- [Directions for this task]: Report every line below that carries the word "Record".

(Stored items)
(* ===== verification/Share.v ===== *)
(** * Shared files

    The dialog that shares a file, src/frontend/src/views/host/file-management/share/index.vue,
    and the public page a shared link opens, views/share/index.vue.  A request the dialog
    awaits is a suspended call the server answers in any order; the page runs its mounting
    and its download one after the other, with the answers as arguments.  A URL object is
    turned into text by [href], which the theorems assume to be read back. *)

From Stdlib Require Import ZifyBool ZifyN.
From S2P Require Import Prelude JsString Splitting Uri UrlEncoded WebUrl FileHelpers.

#[local] Open Scope list_scope.

(** ** Data *)

Record FileShareInfo := {
  i_code : jsstr; i_expiresAt : Z; i_permanent : bool; i_hasPassword : bool; i_password : option jsstr;
}.

Record FileShareCreate := { c_path : jsstr; c_expireMinutes : Z; c_password : option jsstr }.

Variant Expires := NoText | Ever | At_ (seconds : Z).

Variant Call := LoadDetail (path : jsstr) | Create (payload : FileShareCreate) | Remove (path : jsstr).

- [Task response]:
Record FileShareInfo := {
Record FileShareCreate := { c_path : jsstr; c_expireMinutes : Z; c_password : option jsstr }.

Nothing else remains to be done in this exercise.